==== Recorded data
(** C1 A verified session has checked its proof: the one result it returned is
    that of a verification of the disclosed exchange, its envelope, nonce and
    decision, started by a frame that arrived between the disclosure and the
    proof deadline; and for a folded profile the frame decodes to a proof bound
    to that envelope and profile which the registered adapter accepted on the
    challenge that the nonce and the envelope determine. *)
Theorem verified_session_checked acts :
  ProofV3ChallengeSession_new q context nonce runtime precommit_budget hard_budget hold_budget = Ok s ->
  let w := run acts (opened s) in
  let cfg := s_config s in
  s_state (w_session w) = VERIFIED ->
  exists n e b l r d t x y rv c result, nonce = PBytes n /\ disclosed cfg n e b l r d t x rv
    /\ w_revealed w = [rv] /\ w_results w = [(c, result)]
    /\ s_chain (w_session w) = capture_chain result
    /\ k_job c = MkJob e b n d /\ k_received c = PInt y /\ x <= y <= x + s_hard_budget cfg
    /\ run_verification cfg (k_job c) (k_proof c) (k_context c) (k_output c) = Ok result
    /\ (proof_system_id (q_profile q) <> ECONOMIC_RECOMPUTE_PROOF_SYSTEM_V3 ->
        exists proof ch reg, Payload.folded_execution_proof_from_bytes (k_proof c) = Ok proof
          /\ Payload.fx_commitment_envelope_digest proof = Payload.envelope_digest e
          /\ Payload.fx_execution_profile_digest proof = s_profile_digest cfg
          /\ derive_folded_execution_challenge_v3 nonce (q_profile q) e = Ok ch
          /\ s_registration cfg = FoldedRegistration reg
          /\ adapter_verify reg (q_profile q) e proof ch = Ok tt /\ result = FoldedResult ch).
Proof.
  intros Hnew w cfg Hst. pose proof (new_ok _ _ _ _ _ _ _ _ Hnew) as (n & -> & _ & _ & Hprof & _).
  destruct (fresh_lifecycle _ _ _ _ _ _ _ _ acts Hnew) as (n' & [= <-] & _ & Hw). fold w cfg in Hw.
  destruct Hw as [| | | | |e b l r d t x rv c result dl Hd [Hjob (y & Hy & Hb)] Hc|]; try done; [|not_ended].
  exists n, e, b, l, r, d, t, x, y, rv, c, result. cbn. unfold check in Hc. split_and!; try done; [lia|lia|].
  rewrite <- Hprof. unfold run_verification in Hc. fold cfg in Hprof. intros Hsys.
  rewrite bool_decide_eq_false_2 in Hc by done.
  apply bind_ok in Hc as (proof & Hproof & (ch & Hch & [= <-])%bind_ok).
  apply proof_ok in Hch as (d' & reg & _ & _ & _ & Hpe & Hpp & Hch & Hreg & Hver & _). rewrite Hjob in Hpe, Hch, Hver.
  cbn in Hpe, Hch, Hver. unfold session_adapters in Hreg. destruct (s_registration cfg) as [reg'|] eqn:Er; [|done].
  apply lookup_singleton_Some in Hreg as [_ ->]. by exists proof, ch, reg.
Qed.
========
Work order: All lines from the one containing "Theorem verified_session_checked acts" through the end of the material should be restated exactly, with both end lines kept.

Task solution:
Theorem verified_session_checked acts :
  ProofV3ChallengeSession_new q context nonce runtime precommit_budget hard_budget hold_budget = Ok s ->
  let w := run acts (opened s) in
  let cfg := s_config s in
  s_state (w_session w) = VERIFIED ->
  exists n e b l r d t x y rv c result, nonce = PBytes n /\ disclosed cfg n e b l r d t x rv
    /\ w_revealed w = [rv] /\ w_results w = [(c, result)]
    /\ s_chain (w_session w) = capture_chain result
    /\ k_job c = MkJob e b n d /\ k_received c = PInt y /\ x <= y <= x + s_hard_budget cfg
    /\ run_verification cfg (k_job c) (k_proof c) (k_context c) (k_output c) = Ok result
    /\ (proof_system_id (q_profile q) <> ECONOMIC_RECOMPUTE_PROOF_SYSTEM_V3 ->
        exists proof ch reg, Payload.folded_execution_proof_from_bytes (k_proof c) = Ok proof
          /\ Payload.fx_commitment_envelope_digest proof = Payload.envelope_digest e
          /\ Payload.fx_execution_profile_digest proof = s_profile_digest cfg
          /\ derive_folded_execution_challenge_v3 nonce (q_profile q) e = Ok ch
          /\ s_registration cfg = FoldedRegistration reg
          /\ adapter_verify reg (q_profile q) e proof ch = Ok tt /\ result = FoldedResult ch).
Proof.
  intros Hnew w cfg Hst. pose proof (new_ok _ _ _ _ _ _ _ _ Hnew) as (n & -> & _ & _ & Hprof & _).
  destruct (fresh_lifecycle _ _ _ _ _ _ _ _ acts Hnew) as (n' & [= <-] & _ & Hw). fold w cfg in Hw.
  destruct Hw as [| | | | |e b l r d t x rv c result dl Hd [Hjob (y & Hy & Hb)] Hc|]; try done; [|not_ended].
  exists n, e, b, l, r, d, t, x, y, rv, c, result. cbn. unfold check in Hc. split_and!; try done; [lia|lia|].
  rewrite <- Hprof. unfold run_verification in Hc. fold cfg in Hprof. intros Hsys.
  rewrite bool_decide_eq_false_2 in Hc by done.
  apply bind_ok in Hc as (proof & Hproof & (ch & Hch & [= <-])%bind_ok).
  apply proof_ok in Hch as (d' & reg & _ & _ & _ & Hpe & Hpp & Hch & Hreg & Hver & _). rewrite Hjob in Hpe, Hch, Hver.
  cbn in Hpe, Hch, Hver. unfold session_adapters in Hreg. destruct (s_registration cfg) as [reg'|] eqn:Er; [|done].
  apply lookup_singleton_Some in Hreg as [_ ->]. by exists proof, ch, reg.
Qed.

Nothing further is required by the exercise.